For a guide on how to add a new tenant to the lease, refer to this page.

How to Prove the Unauthorized Guest is Present

If you are planning on evicting your tenant because of a long-term or problematic guest, you will need to have proof to present in court. Here are some ideas to prove that the unauthorized guest is staying in your rental:

  • The tenant or guest says so. You may get a confession if you call the tenant and ask them what’s up. The same thing can happen if a maintenance person shows up, the guest answers the door, and they claim that they live there. One way or another, the truth comes out…
  • A neighbor says so. If a neighbor lets you know that they’ve noticed a guest coming and going at certain times, they may be able to help. However, just because a neighbor saw someone through their window doesn’t mean they are an unauthorized guest. Your tenant and their guest may not be violating any lease terms, so make sure you investigate the situation thoroughly.
  • A police report. It’s not uncommon for landlords to find out about extra unauthorized guests because of an issue involving law enforcement. The issue may be as small as a noise complaint, but if it warrants a visit from the police, obtaining a report of the incident will definitely be helpful. It will be even more helpful if the guest’s address listed on the report is that of your rental property.
  • Increase in utility usage. Another indication of an unauthorized guest is an increase in the property’s utility bills. If the water usage goes up dramatically over the course of a couple months, for instance, it may be that there are extra people living in the unit. It could also mean there is a broken pipe…so check with your tenant to be sure.
  • Proof of residence. You may also be able to ask the tenant’s guest for written proof of their permanent residence, like a lease agreement or utility bill. If the guest cannot provide you with this information, then they are probably residing in your rental unit.
  • A change in the unit’s appearance. If you give a proper notice of entry, you can scope out the unit and see if there are any changes in its appearance. For instance, you may notice an extra bed or another car in the driveway, which could indicate there is someone else living there.
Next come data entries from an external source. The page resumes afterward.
(* ===== verification/Worker.v ===== *)
(** * cocaine12/workerng.go and cocaine12/worker.go: the worker

    [WorkerNG] implements the [protocolHandler] interface of ProtoV1.v; its
    event loop, the timers, the request queues of the handlers and the
    connection are composed as a transition system. The environment chooses
    the messages that arrive, when timers fire, when the connection dies, when
    the user calls [Stop], and which ready case of a [select] is taken. *)
From S2P Require Import Prelude GoTypes Headers Buffers ProtoV1.
From Stdlib Require Import ZArith Lia.

(** ** State *)

(** The goroutine [onInvoke] starts: what its closure captures, and the
    request queue it reads. [g_given] is what the handler received from it. *)
Record handler_go : Type := mkGo {
  g_session : Z;                       (* of responseStream *)
  g_event : string;
  g_trace : option TraceInfo;          (* attached to ctx *)
  g_queue : HandlerLoop.state Message; (* the loop of requestStream *)
  g_closed : bool;                     (* requestStream.closed is closed *)
  g_given : list Message
}.

(** [conn] is seen through [socketIO]: what was written to [Write()], the state
    of the [IsClosed()] broadcast and of the [Read()] channel, and the number
    of calls of [Close()]. [sessions] maps to an index of [gos]. *)
Record WorkerNG : Type := mkWorker {
  id : string;
  written : list Message;
  conn_closed : bool;
  read_closed : bool;
  close_calls : nat;
  heartbeatTimer : timer;
  disownTimer : timer;
  token_stops : nat;                   (* calls of tokenManager.Stop *)
  sessions : gmap Z nat;
  gos : list handler_go;
  stopped : bool;
  debug : bool;
  stackSignalEnabled : bool;
  dispatcher : v1Protocol;
  terminationHandler : bool;           (* not nil *)
  terminations : nat;                  (* calls of terminationHandler *)
  blocked : bool                       (* a push that can never proceed *)
}.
Make sure that you are reasonable in your investigation and don’t violate your tenant’s rights or privacy. It may be tempting to inspect the unit unannounced or go through your tenant’s mailbox, but doing so will probably hurt your case rather than help it. Illegal actions will not get you the results you are looking for.


Even though landlords can’t keep their tenants from inviting guests over, they do have the right to enforce certain regulations. If you include a thorough clause in your lease outlining terms for tenants’ guests, then you will surely prevent issues in the future. You will also have a proper protocol for dealing with tenants and guests who violate those terms.

If you have reason to believe that your tenant is hosting an unauthorized guest, make sure to conduct a thorough and reasonable investigation. When you have acquired the necessary evidence, then you may take action to evict the tenant or add their guest to the lease.

Most of the time, landlords don’t really care about tenants’ guests, unless they are posing a serious threat to the property or community. If your tenant’s guest is putting them or someone else in harm’s way, then you must act immediately. Knowing about a dangerous guest and failing to resolve the situation may make you liable for any unfortunate events that should occur. At the end of the day, your property’s and tenant’s safety should be your main priorities.